En effet, si l'objectif visé par ce moratoire consiste à favoriser la protection des eaux souterraines, nous estimons que ces mesures pourraient être adoptées dès maintenant en attendant que le gouvernement élabore et mette en place une politique de l'eau. La mise en oeuvre immédiate de ce règlement assurerait une protection transitoire de la ressource en soumettant les projets de captage des exploitants qui utilisent d'importantes quantités d'eau souterraine à l'autorisation du ministère de l'Environnement et à une partie des conditions qui s'appliquent déjà aux embouteilleurs. Nous vous invitons à solliciter l'opinion des autres groupes qui se présenteront devant vous au cours des audiences publiques. Peut-être pourriez-vous dégager un consensus à l'égard de cette proposition.

L'adoption de cette proposition serait, à notre avis, une mesure infiniment plus constructive et positive qu'un moratoire qui n'a aucun impact sur la protection de la ressource et qui n'a que des conséquences négatives. Je vous remercie.

Le Président (M. Lachance): Merci, M. Rivard. Je vois que vous êtes quelqu'un de discipliné: vous êtes bien entré à l'intérieur de l'enveloppe de temps qu'on vous avait impartie.

M. Rivard (Pierre): On avait exactement 15 minutes, oui?

Le Président (M. Lachance): Peut-être un petit peu moins, quelques secondes de moins. Alors, M. le ministre.

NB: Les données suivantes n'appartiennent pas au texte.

(* ===== verification/RuntimeProps.v ===== *)
(** * Properties of the Datalog runtime

    Reload atomicity, what survives a reload, [AddPolicy] on a failing
    evaluation, and the answers of queries. *)
From S2P Require Import Prelude GoStrings CoreErrors Facts Sources Datalog Runtime Ground.
From Stdlib Require Import Ascii String.
Open Scope string_scope.

Section RuntimeProps.
Context {St : Type} `{FactStoreLaws St} `{!Mangle St}.

(** ** Reload *)

(** The state a caller can observe: everything but the evaluation counter. *)
Definition same_but_count (r r' : MangleRuntime St) : Prop :=
  r' = r \/ r' = count_eval r.

Lemma reload_failure_keeps stdLib ctx source r r' e :
  ReloadFromSource stdLib ctx source r = (r', Some e) -> same_but_count r r'.
Proof.
  unfold ReloadFromSource. intros Hr. mk_cases; first [by left | by right].
Qed.

Lemma contains_fold_add_all (f : PredSym -> list Atom) l s a :
  st_contains (fold_left (fun out sym => add_all (f sym) out) l s) a = true <->
  (exists p, p ∈ l /\ a ∈ f p) \/ st_contains s a = true.
Proof.
  revert s. induction l as [|p l IH]; intros s; simpl; [set_solver|].
  rewrite IH, contains_add_all, orb_true_iff, bool_decide_eq_true. set_solver.
Qed.

(** The base facts a reload starts from. *)
Lemma contains_filterBaseFacts store idb explicit a :
  st_contains (filterBaseFacts store (Some idb) explicit) a = true <->
  st_contains store a = true /\ (predicate a ∉ idb \/ st_contains explicit a = true).
Proof.
  unfold filterBaseFacts.
  rewrite (contains_fold_add_all (fun sym => if decide (sym ∈ idb)
      then List.filter (st_contains explicit) (st_facts store sym) else st_facts store sym)).
  rewrite contains_empty. split.
  - intros [(p & Hp & Ha)|]; [|done]. case_decide.
    + apply list_elem_of_In, filter_In in Ha as [Ha He].
      apply list_elem_of_In, facts_spec in Ha as [Ha Hpa]. auto.
    + apply facts_spec in Ha as [Ha Hpa]. subst. auto.
  - intros [Hs Hor]. left. exists (predicate a). split; [apply preds_spec; eauto|].
    case_decide.
    + apply list_elem_of_In, filter_In. split; [apply list_elem_of_In, facts_spec; auto|].
      naive_solver.
    + apply facts_spec. auto.
Qed.

Lemma contains_filterBaseFacts_none store explicit a :
  st_contains (filterBaseFacts store None explicit) a = st_contains store a.
Proof. simpl. by rewrite contains_merge, contains_empty. Qed.
(** ** Query answers *)

(** A constant of the query must equal the fact's argument. *)
Definition arg_match (q f : BaseTerm) : Prop :=
  match q with TVar _ => True | _ => q = f end.

Definition term_vars (ts : list BaseTerm) : list string :=
  omap (fun t => match t with TVar v => Some v | _ => None end) ts.

Definition renders (t : BaseTerm) : Prop := is_ok (constantToString t) = true.

(** [sol] binds each variable of the query to the text of the fact's
    argument at its position. *)
Definition binds (sol : Solution) (qs fs : list BaseTerm) : Prop :=
  Forall2 (fun q f => forall v, q = TVar v -> exists s, constantToString f = Ok s /\ sol !! v = Some s) qs fs.

Lemma match_args_keeps qs fs sol sol' v :
  match_args qs fs sol = Ok (Some sol') -> v ∉ term_vars qs -> sol' !! v = sol !! v.
Proof.
  revert fs sol. induction qs as [|q qs IH]; intros [|f fs] sol Hm Hv; simpl in *; try congruence.
  destruct q as [c|w|t]; simpl in *.
  - case_decide; [|done]. eauto.
  - destruct (constantToString f); [|done].
    rewrite (IH _ _ Hm), lookup_insert_ne by set_solver. done.
  - case_decide; [|done]. eauto.
Qed.

Lemma match_args_none qs fs sol :
  match_args qs fs sol = Ok None -> ~ Forall2 arg_match qs fs.
Proof.
  revert fs sol. induction qs as [|q qs IH]; intros [|f fs] sol Hm; simpl in *; try done.
  intros Hf; inversion Hf; subst. destruct q as [c|w|t]; simpl in *; subst.
  - case_decide; [|done]. eapply IH; eauto.
  - destruct (constantToString f); [|done]. eapply IH; eauto.
  - case_decide; [|done]. eapply IH; eauto.
Qed.

Lemma match_args_some qs fs sol sol' :
  List.length qs = List.length fs -> NoDup (term_vars qs) ->
  match_args qs fs sol = Ok (Some sol') -> Forall2 arg_match qs fs /\ binds sol' qs fs.
Proof.
  revert fs sol. induction qs as [|q qs IH]; intros [|f fs] sol Hlen Hnd Hm; simpl in *; try done.
  { split; constructor. }
  destruct q as [c|w|t]; simpl in *.
  - case_decide; [|done]. subst. destruct (IH fs sol) as [I1 I2]; [lia|done|done|].
    split; constructor; done.
  - destruct (constantToString f) as [s|] eqn:Hs; [|done]. inversion Hnd; subst.
    destruct (IH fs _ ltac:(lia) ltac:(done) Hm) as [I1 I2]. split; constructor; try done.
    intros v [= <-]. exists s. split; [done|].
    rewrite (match_args_keeps _ _ _ _ _ Hm) by done. by rewrite lookup_insert_eq.
  - case_decide; [|done]. subst. destruct (IH fs sol) as [I1 I2]; [lia|done|done|].
    split; constructor; done.
Qed.

Lemma match_args_renders qs fs sol :
  Forall renders fs -> exists x, match_args qs fs sol = Ok x.
Proof.
  revert fs sol. induction qs as [|q qs IH]; intros [|f fs] sol Hf; simpl in *; eauto.
  inversion Hf as [|? ? Hr Hfs]; subst. unfold renders in Hr. destruct q; simpl.
  - case_decide; eauto.
  - destruct (constantToString f); [eauto|done].
  - case_decide; eauto.
Qed.

Lemma solve_facts_spec q facts :
  NoDup (term_vars (atom_args q)) -> (forall f, f ∈ facts -> Forall renders (atom_args f)) ->
  exists sols, solve_facts q facts = (sols, None) /\
    (forall f, f ∈ facts -> Forall2 arg_match (atom_args q) (atom_args f) ->
               exists sol, sol ∈ sols /\ binds sol (atom_args q) (atom_args f)) /\
    (forall sol, sol ∈ sols -> exists f, f ∈ facts /\
               Forall2 arg_match (atom_args q) (atom_args f) /\ binds sol (atom_args q) (atom_args f)).
Proof.
  intros Hnd. induction facts as [|f facts IH]; intros Hr; simpl.
  { exists []. set_solver. }
  destruct IH as (sols & Hs & H1 & H2); [set_solver|].
  destruct (Nat.eqb_spec (List.length (atom_args f)) (List.length (atom_args q))) as [Hl|Hl]; simpl.
  - destruct (match_args_renders (atom_args q) (atom_args f) ∅) as [[sol|] Hm]; [set_solver| |]; rewrite Hm.
    + rewrite Hs. destruct (match_args_some _ _ _ _ (eq_sym Hl) Hnd Hm) as [Ha Hb].
      exists (sol :: sols). split; [done|]. split; setoid_rewrite elem_of_cons; naive_solver.
    + exists sols. split; [done|]. apply match_args_none in Hm.
      split; setoid_rewrite elem_of_cons; naive_solver.
  - exists sols. split; [done|]. split; setoid_rewrite elem_of_cons; [|naive_solver].
    intros g [->|Hg] Hf2; [|naive_solver]. apply Forall2_length in Hf2. congruence.
Qed.
End RuntimeProps.

(** C10: a failed reload is harmless: whatever fails (empty source, parse,
    analysis, stratification or the validating evaluation), the program, the
    facts, the cache and the versions are those before the call; only the
    evaluation counter may have moved. *)
Theorem reload_failure_atomic {St : Type} `{FactStoreLaws St} `{!Mangle St}
    (stdLib source : string) (ctx : option error) (r r' : MangleRuntime St) (e : error) :
  ReloadFromSource stdLib ctx source r = (r', Some e) -> same_but_count r r'.
Proof. apply reload_failure_keeps. Qed.

(** A successful reload drops the derivations of the replaced rules and
    nothing else: a fact survives into the new base store when its predicate
    was not rule-defined in the old program or when it was explicitly loaded;
    the builtin units follow the new main unit, the cache is empty and the
    program is ready. *)
Theorem reload_success {St : Type} `{FactStoreLaws St} `{!Mangle St} `{!MangleLaws St}
    (stdLib source : string) (ctx : option error) (r r' : MangleRuntime St) (a : Atom) :
  ReloadFromSource stdLib ctx source r = (r', None) ->
  (st_contains (rt_base r) a = true ->
   (match rt_program r with Some p => predicate a ∉ idb_preds (fst p) | None => True end
    \/ st_contains (rt_explicit r) a = true) ->
   st_contains (rt_base r') a = true) /\
  (exists u, rt_ruleUnits r' = u :: rt_persistentUnits r) /\
  rt_persistentUnits r' = rt_persistentUnits r /\
  rt_idbCache r' = None /\ rt_ready r' = true.
Proof.
  unfold ReloadFromSource. intros Hr.
  destruct (String.eqb source ""); [done|].
  destruct (parse_unit _) as [u|]; [|done]. destruct (analyze_units _ _ _) as [p|]; [|done].
  unfold evalStratifiedWithContext in Hr. destruct ctx as [e|]; [done|].
  destruct (eval_stratified _ _ _ _ _) as [merged err] eqn:Hev. destruct err; [done|].
  simplify_eq/=. split; [|by eauto 6].
  intros Hb Hor.
  pose proof (eval_monotone (fst p) (snd p) (with_limit (rt_cfg r) (buildEvalOptionsFor (rt_cfg r) (fst p)))
     (cfg_evalTimeout (rt_cfg r))
     (filterBaseFacts (rt_base r) ((λ q, idb_preds q.1) <$> rt_program r) (st_merge st_empty (rt_explicit r))) a) as Hm.
  rewrite Hev in Hm. apply Hm. destruct (rt_program r) as [q|]; simpl.
  - apply contains_filterBaseFacts. split; [done|].
    rewrite contains_merge, contains_empty. naive_solver.
  - by rewrite contains_merge, contains_empty.
Qed.

(** Adding a policy is not atomic: when the evaluation of the combined
    program fails, the error is returned with the new program already
    installed, in contrast to a reload. *)
Theorem addPolicy_failure_installs {St : Type} `{FactStore St} `{!Mangle St}
    (ctx : option error) (source : string) (persistent : bool) (r : MangleRuntime St)
    (u : SourceUnit) (p : ProgramInfo * Strata) (e : error) :
  source <> "" -> parse_unit (cleanSource source) = Ok u ->
  analyze_units (cfg_external (rt_cfg r)) (rt_ruleUnits r ++ [u]) "combined program" = Ok p ->
  ctx = Some e ->
  exists r', addPolicy ctx source persistent r
             = (r', Some (EWrap "failed to evaluate combined program: " e)) /\
    rt_program r' = Some p /\ rt_ruleUnits r' = (rt_ruleUnits r ++ [u])%list /\ rt_ready r' = true.
Proof.
  intros Hs Hu Hp ->. unfold addPolicy. apply String.eqb_neq in Hs. rewrite Hs, Hu, Hp.
  destruct persistent; simpl; eexists; (split; [reflexivity|]); done.
Qed.

(** C11: query answers are sound and complete: when the evaluated store
    renders (no composite constants) and the query does not repeat a variable,
    the callback sees exactly the matches: every stored fact that agrees with
    the query's constants yields a solution binding each variable to the text
    of the fact's argument, every solution comes from such a fact, and no
    error is reported. *)
Theorem query_answers {St : Type} `{FactStoreLaws St} `{!Mangle St}
    (facts : list Atom) (queryStr : string) (q : Atom) (r r1 : MangleRuntime St) (p : ProgramInfo * Strata) (s : St) :
  rt_program r = Some p ->
  evaluatedWorkingStore None facts (with_limit (rt_cfg r) (buildEvalOptionsFor (rt_cfg r) (fst p))) r
    = (r1, Ok s) ->
  parse_atom queryStr = Ok q -> NoDup (term_vars (atom_args q)) ->
  (forall f, st_contains s f = true -> predicate f = predicate q -> Forall renders (atom_args f)) ->
  exists sols, QueryWithSolutions None facts queryStr r = (r1, (sols, None)) /\
    (forall f, st_contains s f = true -> predicate f = predicate q ->
       Forall2 arg_match (atom_args q) (atom_args f) ->
       exists sol, sol ∈ sols /\ binds sol (atom_args q) (atom_args f)) /\
    (forall sol, sol ∈ sols -> exists f, st_contains s f = true /\ predicate f = predicate q /\
       Forall2 arg_match (atom_args q) (atom_args f) /\ binds sol (atom_args q) (atom_args f)).
Proof.
  intros Hp He Hq Hnd Hr. unfold QueryWithSolutions. rewrite Hp, He, Hq.
  destruct (solve_facts_spec q (st_facts s (predicate q)) Hnd) as (sols & -> & H2 & H3).
  { intros f [Hf Hpf]%facts_spec. auto. }
  exists sols.
  split; [done|]. split.
  - intros f Hf Hpf. apply H2. by apply facts_spec.
  - intros sol Hsol. destruct (H3 sol Hsol) as (f & [? ?]%facts_spec & ? & ?). eauto 6.
Qed.

(** A repeated variable of a query is not an equality constraint: [q(X, X)]
    also answers with a fact whose arguments differ, binding the variable to
    the last of them. *)
Theorem repeated_variable_not_joined (a b : string) :
  solve_facts (NewAtom "q" [TVar "X"; TVar "X"])
    [NewAtom "q" [TConst (CString a); TConst (CString b)]] = ([{["X" := b]}], None).
Proof. simpl. by rewrite insert_insert_eq. Qed.

(** ** Witnesses *)

Definition rt0 : MangleRuntime (list Atom) := fst (AddPolicy None "p." NewMangleRuntime).
Definition rt1 : MangleRuntime (list Atom) := fst (LoadFacts None ["base"] rt0).

Lemma reload_failure_atomic_witness :
  same_but_count rt1 (fst (ReloadFromSource "" None "bad!" rt1)).
Proof.
  apply (reload_failure_atomic "" "bad!" None rt1 _
           (EWrap "failed to parse source: " (EText "syntax error"))). by_vm.
Defined.

Lemma reload_success_witness :
  st_contains (rt_base (fst (ReloadFromSource "" None "q." rt1))) (NewAtom "base" []) = true /\
  st_contains (rt_base (fst (ReloadFromSource "" None "q." rt1))) (NewAtom "p" []) = false.
Proof.
  split; [|by_vm].
  assert (ReloadFromSource "" None "q." rt1 = (fst (ReloadFromSource "" None "q." rt1), None)) as Hr by by_vm.
  apply (proj1 (reload_success "" "q." None rt1 _ (NewAtom "base" []) Hr)); [by_vm|right; by_vm].
Defined.

Lemma addPolicy_failure_installs_witness :
  exists r', addPolicy (Some (ESentinel ErrCanceled)) "q." false rt1
             = (r', Some (EWrap "failed to evaluate combined program: " (ESentinel ErrCanceled))) /\
    rt_program r' = Some ([NewAtom "p" []; NewAtom "q" []], tt) /\
    rt_ruleUnits r' = (rt_ruleUnits rt1 ++
       [{| su_decls := []; su_clauses := [{| cl_head := NewAtom "q" []; cl_premises := [] |}] |}])%list /\
    rt_ready r' = true.
Proof.
  apply (addPolicy_failure_installs (Some (ESentinel ErrCanceled)) "q." false rt1
           {| su_decls := []; su_clauses := [{| cl_head := NewAtom "q" []; cl_premises := [] |}] |}
           ([NewAtom "p" []; NewAtom "q" []], tt)); [done|by_vm|by_vm|done].
Defined.

Definition rt2 : MangleRuntime (list Atom) :=
  fst (AddPolicy None ("halt(" +:+ dq +:+ "Req" +:+ dq +:+ ", " +:+ dq +:+ "no" +:+ dq +:+ ").") NewMangleRuntime).
Definition halt_atom : Atom := NewAtom "halt" [TConst (CString "Req"); TConst (CString "no")].
Definition halt_query : string := "halt(" +:+ dq +:+ "Req" +:+ dq +:+ ", Reason)".

Lemma query_answers_witness :
  exists sol, sol ∈ fst (snd (QueryWithSolutions None [] halt_query rt2)) /\
    binds sol [TConst (CString "Req"); TVar "Reason"] (atom_args halt_atom).
Proof.
  destruct (query_answers [] halt_query (NewAtom "halt" [TConst (CString "Req"); TVar "Reason"]) rt2
              (fst (evaluatedWorkingStore None [] no_opts rt2)) ([halt_atom], tt) [halt_atom])
    as (sols & Hq & H1 & _).
  - by_vm.
  - by_vm.
  - by_vm.
  - simpl. apply NoDup_singleton.
  - simpl. intros f Hf _. apply bool_decide_eq_true, list_elem_of_singleton in Hf as ->.
    repeat constructor.
  - rewrite Hq. simpl. apply (H1 halt_atom); [by_vm|by_vm|repeat constructor].
Defined.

M. Sirros: C'est très bien embouteillé.

Des voix: Ha, ha, ha!

M. Bégin: Est-ce qu'on met le bouchon tout de suite ou si on...

Des voix: Ha, ha, ha!

Le Président (M. Lachance): Alors...

M. Bégin: Il dit que c'est très bien embouteillé. Est-ce qu'on met le bouchon tout de suite ou si on continue un petit peu? Ha, ha, ha!

Une voix: On continue encore un peu.

Le Président (M. Lachance): Je rappelle que chaque formation politique a 15 minutes pour échanger avec les porte-parole de l'Association des embouteilleurs d'eau du Québec, ainsi qu'avec chacun des autres groupes qui viendra par la suite. M. le ministre.

M. Bégin: Merci, M. le Président. M. Rivard, merci pour votre présentation. Au-delà de la discipline, je pense que vous avez bien cerné les enjeux que vous vouliez mettre devant nous.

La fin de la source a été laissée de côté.